[Opening TASK DATA section]

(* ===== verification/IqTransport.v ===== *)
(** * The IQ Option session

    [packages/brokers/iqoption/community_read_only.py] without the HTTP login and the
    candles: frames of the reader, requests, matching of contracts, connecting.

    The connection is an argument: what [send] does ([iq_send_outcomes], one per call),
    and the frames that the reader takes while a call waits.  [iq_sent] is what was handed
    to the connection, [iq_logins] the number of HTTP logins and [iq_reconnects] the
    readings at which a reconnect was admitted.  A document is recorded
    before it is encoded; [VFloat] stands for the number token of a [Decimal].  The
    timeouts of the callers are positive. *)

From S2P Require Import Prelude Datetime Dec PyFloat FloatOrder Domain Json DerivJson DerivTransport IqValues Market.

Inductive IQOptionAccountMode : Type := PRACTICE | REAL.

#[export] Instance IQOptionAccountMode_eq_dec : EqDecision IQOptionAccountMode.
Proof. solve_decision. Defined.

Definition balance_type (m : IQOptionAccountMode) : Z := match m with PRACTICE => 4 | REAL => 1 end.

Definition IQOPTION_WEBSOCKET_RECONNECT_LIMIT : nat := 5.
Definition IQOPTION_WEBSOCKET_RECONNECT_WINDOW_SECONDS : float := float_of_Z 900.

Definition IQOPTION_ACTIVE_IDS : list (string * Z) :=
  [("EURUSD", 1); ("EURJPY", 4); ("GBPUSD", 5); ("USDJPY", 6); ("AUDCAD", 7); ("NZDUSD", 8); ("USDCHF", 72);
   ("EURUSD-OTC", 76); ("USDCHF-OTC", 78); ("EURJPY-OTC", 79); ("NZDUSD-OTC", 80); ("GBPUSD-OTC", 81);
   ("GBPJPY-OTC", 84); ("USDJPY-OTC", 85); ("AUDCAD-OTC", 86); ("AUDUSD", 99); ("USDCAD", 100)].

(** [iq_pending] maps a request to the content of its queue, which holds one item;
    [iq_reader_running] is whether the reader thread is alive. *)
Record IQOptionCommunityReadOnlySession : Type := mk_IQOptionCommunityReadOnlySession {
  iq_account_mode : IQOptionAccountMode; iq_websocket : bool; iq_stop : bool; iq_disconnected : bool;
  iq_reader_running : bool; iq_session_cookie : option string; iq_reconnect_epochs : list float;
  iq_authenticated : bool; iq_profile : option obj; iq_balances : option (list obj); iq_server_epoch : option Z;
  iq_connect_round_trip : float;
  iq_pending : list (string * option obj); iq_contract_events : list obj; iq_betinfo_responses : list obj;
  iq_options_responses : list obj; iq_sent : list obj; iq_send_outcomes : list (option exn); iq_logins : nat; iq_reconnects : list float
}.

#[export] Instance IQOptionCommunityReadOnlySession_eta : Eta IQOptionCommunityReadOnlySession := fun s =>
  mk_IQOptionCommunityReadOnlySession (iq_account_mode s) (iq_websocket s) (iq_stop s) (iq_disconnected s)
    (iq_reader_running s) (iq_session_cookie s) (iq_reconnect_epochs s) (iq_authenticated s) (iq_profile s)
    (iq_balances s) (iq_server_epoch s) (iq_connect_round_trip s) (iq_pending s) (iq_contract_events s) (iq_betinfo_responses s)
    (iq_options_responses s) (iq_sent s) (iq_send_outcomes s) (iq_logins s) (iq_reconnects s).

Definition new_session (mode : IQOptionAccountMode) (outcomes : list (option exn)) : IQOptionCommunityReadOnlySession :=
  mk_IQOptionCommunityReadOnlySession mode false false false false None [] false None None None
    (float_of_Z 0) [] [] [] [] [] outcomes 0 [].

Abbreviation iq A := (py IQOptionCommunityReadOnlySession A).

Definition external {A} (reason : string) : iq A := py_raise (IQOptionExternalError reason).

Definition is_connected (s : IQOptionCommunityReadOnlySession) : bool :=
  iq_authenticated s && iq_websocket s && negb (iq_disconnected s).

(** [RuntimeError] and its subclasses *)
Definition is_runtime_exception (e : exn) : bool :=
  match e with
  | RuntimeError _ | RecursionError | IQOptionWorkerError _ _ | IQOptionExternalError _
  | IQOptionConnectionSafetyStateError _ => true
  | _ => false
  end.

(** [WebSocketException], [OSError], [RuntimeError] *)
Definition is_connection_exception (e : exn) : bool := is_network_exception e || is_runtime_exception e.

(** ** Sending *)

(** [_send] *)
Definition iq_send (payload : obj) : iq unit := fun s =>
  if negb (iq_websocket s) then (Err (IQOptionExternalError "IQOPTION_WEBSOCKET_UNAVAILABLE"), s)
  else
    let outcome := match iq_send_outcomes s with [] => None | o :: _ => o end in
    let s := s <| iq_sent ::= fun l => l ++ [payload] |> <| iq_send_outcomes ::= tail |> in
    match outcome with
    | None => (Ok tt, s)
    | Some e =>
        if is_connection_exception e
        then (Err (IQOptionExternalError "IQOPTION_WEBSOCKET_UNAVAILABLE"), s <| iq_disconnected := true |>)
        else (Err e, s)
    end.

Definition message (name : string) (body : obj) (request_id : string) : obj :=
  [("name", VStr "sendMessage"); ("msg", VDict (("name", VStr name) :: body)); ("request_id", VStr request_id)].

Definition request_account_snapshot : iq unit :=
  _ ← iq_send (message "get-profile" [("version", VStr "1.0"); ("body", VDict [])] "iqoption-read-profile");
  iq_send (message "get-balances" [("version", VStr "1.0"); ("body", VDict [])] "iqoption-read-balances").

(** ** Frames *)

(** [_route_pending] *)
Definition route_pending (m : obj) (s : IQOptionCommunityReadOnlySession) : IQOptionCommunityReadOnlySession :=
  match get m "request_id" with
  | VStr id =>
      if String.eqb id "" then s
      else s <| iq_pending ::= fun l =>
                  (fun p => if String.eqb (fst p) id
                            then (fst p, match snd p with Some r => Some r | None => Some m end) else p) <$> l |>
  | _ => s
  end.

[Closing TASK DATA section]
[Opening TASK DATA section]

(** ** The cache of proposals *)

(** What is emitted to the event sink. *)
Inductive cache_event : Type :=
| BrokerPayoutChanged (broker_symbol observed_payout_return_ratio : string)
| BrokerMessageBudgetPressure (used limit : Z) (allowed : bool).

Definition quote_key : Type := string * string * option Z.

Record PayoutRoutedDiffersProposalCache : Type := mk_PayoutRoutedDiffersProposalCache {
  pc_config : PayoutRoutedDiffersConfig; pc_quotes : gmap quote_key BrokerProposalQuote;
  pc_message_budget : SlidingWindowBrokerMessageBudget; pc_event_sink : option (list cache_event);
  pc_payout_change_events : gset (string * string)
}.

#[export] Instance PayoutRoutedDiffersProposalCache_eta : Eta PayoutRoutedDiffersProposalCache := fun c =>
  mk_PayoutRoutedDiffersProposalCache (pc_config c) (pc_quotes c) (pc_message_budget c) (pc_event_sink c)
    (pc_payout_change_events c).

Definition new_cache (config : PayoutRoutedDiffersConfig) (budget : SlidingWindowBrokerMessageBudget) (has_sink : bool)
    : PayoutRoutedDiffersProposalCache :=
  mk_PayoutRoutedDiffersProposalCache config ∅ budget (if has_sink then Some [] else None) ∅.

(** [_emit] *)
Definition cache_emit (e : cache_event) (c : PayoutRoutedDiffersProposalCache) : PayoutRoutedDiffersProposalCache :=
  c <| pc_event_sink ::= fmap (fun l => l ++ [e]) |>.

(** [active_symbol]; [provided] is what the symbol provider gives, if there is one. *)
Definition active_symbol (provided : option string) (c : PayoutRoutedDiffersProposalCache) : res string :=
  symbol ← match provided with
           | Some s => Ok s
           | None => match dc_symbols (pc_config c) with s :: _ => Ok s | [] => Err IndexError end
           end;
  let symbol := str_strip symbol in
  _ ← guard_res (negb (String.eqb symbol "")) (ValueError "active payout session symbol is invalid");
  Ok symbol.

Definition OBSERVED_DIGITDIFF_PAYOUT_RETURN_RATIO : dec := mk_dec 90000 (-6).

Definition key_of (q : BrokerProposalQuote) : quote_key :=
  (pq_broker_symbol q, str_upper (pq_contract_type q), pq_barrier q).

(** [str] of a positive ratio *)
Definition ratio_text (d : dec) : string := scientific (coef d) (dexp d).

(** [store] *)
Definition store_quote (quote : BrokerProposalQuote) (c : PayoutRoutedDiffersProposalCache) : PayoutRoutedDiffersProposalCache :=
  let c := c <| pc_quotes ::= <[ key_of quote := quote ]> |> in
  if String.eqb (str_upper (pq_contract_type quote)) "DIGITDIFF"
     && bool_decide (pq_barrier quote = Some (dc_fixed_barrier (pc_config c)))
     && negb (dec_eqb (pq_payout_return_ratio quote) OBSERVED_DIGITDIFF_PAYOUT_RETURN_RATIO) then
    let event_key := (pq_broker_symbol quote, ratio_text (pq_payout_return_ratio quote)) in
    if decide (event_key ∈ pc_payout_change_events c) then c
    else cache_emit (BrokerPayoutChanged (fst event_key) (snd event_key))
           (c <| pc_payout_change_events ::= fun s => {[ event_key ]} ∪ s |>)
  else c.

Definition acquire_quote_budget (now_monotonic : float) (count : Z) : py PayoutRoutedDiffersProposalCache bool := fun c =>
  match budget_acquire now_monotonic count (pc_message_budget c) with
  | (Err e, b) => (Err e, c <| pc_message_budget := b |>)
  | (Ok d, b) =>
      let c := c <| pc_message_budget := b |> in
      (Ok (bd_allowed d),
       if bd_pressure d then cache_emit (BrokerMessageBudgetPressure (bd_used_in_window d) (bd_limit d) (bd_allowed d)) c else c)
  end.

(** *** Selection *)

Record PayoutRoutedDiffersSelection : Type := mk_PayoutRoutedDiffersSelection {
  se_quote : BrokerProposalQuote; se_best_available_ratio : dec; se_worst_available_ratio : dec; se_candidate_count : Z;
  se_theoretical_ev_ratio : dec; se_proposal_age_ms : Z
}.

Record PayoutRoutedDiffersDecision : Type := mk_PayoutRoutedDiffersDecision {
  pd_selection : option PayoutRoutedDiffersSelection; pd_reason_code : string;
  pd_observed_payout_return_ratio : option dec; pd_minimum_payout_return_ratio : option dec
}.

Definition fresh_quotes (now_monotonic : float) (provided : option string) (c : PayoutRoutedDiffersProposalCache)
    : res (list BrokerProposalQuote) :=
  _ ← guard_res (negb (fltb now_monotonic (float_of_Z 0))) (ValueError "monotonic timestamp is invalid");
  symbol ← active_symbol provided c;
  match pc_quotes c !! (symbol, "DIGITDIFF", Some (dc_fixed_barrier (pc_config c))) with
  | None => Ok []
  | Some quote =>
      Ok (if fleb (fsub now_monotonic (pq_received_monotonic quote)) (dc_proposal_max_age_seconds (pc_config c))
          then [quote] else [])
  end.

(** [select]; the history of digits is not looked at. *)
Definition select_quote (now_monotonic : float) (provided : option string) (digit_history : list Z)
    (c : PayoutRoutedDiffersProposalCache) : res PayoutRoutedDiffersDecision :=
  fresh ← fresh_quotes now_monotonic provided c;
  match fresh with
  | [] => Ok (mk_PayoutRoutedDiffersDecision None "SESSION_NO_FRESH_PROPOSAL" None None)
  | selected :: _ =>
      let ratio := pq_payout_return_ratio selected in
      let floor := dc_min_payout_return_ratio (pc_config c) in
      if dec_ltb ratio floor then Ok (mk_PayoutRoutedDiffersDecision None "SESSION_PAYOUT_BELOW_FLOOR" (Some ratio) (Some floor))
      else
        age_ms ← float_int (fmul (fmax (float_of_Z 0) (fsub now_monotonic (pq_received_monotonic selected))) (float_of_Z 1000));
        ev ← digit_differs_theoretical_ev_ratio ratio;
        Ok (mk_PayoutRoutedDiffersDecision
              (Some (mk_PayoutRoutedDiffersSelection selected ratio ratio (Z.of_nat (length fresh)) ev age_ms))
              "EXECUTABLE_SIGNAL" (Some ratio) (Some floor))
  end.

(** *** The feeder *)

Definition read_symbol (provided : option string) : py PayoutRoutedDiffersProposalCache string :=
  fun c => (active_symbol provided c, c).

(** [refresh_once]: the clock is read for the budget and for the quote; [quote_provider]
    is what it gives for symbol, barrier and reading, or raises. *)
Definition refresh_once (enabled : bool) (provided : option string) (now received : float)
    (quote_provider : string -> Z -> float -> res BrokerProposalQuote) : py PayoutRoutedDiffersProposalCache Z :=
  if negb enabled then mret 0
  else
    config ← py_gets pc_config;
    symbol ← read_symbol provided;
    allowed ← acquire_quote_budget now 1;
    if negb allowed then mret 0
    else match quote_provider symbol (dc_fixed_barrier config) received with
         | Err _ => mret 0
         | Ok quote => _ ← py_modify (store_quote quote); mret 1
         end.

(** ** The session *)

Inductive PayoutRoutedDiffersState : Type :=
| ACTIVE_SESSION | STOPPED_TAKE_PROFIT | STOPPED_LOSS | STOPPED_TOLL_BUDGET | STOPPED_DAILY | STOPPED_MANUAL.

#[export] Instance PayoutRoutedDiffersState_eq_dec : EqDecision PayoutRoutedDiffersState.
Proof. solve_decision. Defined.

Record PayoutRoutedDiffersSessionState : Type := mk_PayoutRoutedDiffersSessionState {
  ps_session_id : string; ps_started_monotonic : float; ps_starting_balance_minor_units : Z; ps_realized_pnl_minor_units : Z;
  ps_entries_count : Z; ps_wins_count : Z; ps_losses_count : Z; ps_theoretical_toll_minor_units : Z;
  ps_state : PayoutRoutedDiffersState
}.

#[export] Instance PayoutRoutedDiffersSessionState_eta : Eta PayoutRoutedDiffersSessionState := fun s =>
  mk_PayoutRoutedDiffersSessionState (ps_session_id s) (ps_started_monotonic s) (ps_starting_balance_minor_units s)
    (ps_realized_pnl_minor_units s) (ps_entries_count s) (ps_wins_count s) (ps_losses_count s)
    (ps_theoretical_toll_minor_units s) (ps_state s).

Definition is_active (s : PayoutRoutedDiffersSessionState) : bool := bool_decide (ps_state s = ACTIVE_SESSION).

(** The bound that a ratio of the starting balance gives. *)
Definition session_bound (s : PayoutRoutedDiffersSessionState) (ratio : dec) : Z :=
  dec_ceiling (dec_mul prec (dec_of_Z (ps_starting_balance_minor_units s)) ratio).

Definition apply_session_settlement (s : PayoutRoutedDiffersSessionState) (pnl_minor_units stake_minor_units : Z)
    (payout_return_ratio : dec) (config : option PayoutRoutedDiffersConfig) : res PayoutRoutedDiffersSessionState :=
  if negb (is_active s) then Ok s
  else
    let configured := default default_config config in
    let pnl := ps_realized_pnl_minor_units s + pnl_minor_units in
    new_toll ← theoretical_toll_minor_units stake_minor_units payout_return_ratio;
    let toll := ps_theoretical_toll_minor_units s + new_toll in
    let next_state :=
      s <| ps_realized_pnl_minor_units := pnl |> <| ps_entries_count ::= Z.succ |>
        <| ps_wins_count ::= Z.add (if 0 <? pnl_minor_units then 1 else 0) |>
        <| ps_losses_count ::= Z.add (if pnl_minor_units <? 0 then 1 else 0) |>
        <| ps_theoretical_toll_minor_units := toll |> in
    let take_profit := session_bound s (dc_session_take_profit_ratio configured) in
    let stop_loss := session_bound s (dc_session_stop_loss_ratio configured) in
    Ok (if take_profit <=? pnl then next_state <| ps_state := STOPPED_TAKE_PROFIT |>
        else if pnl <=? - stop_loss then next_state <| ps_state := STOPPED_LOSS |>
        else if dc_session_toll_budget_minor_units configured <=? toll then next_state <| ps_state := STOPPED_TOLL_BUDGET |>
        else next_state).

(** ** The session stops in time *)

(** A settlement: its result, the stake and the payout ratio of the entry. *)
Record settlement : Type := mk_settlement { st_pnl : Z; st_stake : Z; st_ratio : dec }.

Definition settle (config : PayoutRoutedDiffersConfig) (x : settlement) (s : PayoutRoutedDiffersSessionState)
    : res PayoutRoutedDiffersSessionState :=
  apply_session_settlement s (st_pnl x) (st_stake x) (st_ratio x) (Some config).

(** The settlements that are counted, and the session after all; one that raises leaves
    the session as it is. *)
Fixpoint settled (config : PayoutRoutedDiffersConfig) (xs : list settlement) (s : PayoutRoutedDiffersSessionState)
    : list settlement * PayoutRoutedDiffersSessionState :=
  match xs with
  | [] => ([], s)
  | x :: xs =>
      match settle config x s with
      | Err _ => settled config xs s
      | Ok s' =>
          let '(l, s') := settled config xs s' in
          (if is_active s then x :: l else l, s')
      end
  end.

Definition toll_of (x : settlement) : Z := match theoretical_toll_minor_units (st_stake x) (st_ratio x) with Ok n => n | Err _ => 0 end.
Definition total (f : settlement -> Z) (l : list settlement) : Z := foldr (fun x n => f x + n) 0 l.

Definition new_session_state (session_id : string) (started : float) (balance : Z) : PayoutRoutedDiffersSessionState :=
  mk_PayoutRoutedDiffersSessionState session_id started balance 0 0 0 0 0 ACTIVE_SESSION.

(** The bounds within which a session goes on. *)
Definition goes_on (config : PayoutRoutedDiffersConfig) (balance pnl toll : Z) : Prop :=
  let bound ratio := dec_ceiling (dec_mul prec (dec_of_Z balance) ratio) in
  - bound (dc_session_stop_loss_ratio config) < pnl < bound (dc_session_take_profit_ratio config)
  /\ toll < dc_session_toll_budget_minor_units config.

[Closing TASK DATA section]

WHAT YOU WILL DO:
Collect every line with the string "IQOptionAccountMode" from the records, and copy each.

REPLY TO THE EXERCISE:
Inductive IQOptionAccountMode : Type := PRACTICE | REAL.
#[export] Instance IQOptionAccountMode_eq_dec : EqDecision IQOptionAccountMode.
Definition balance_type (m : IQOptionAccountMode) : Z := match m with PRACTICE => 4 | REAL => 1 end.
  iq_account_mode : IQOptionAccountMode; iq_websocket : bool; iq_stop : bool; iq_disconnected : bool;
Definition new_session (mode : IQOptionAccountMode) (outcomes : list (option exn)) : IQOptionCommunityReadOnlySession :=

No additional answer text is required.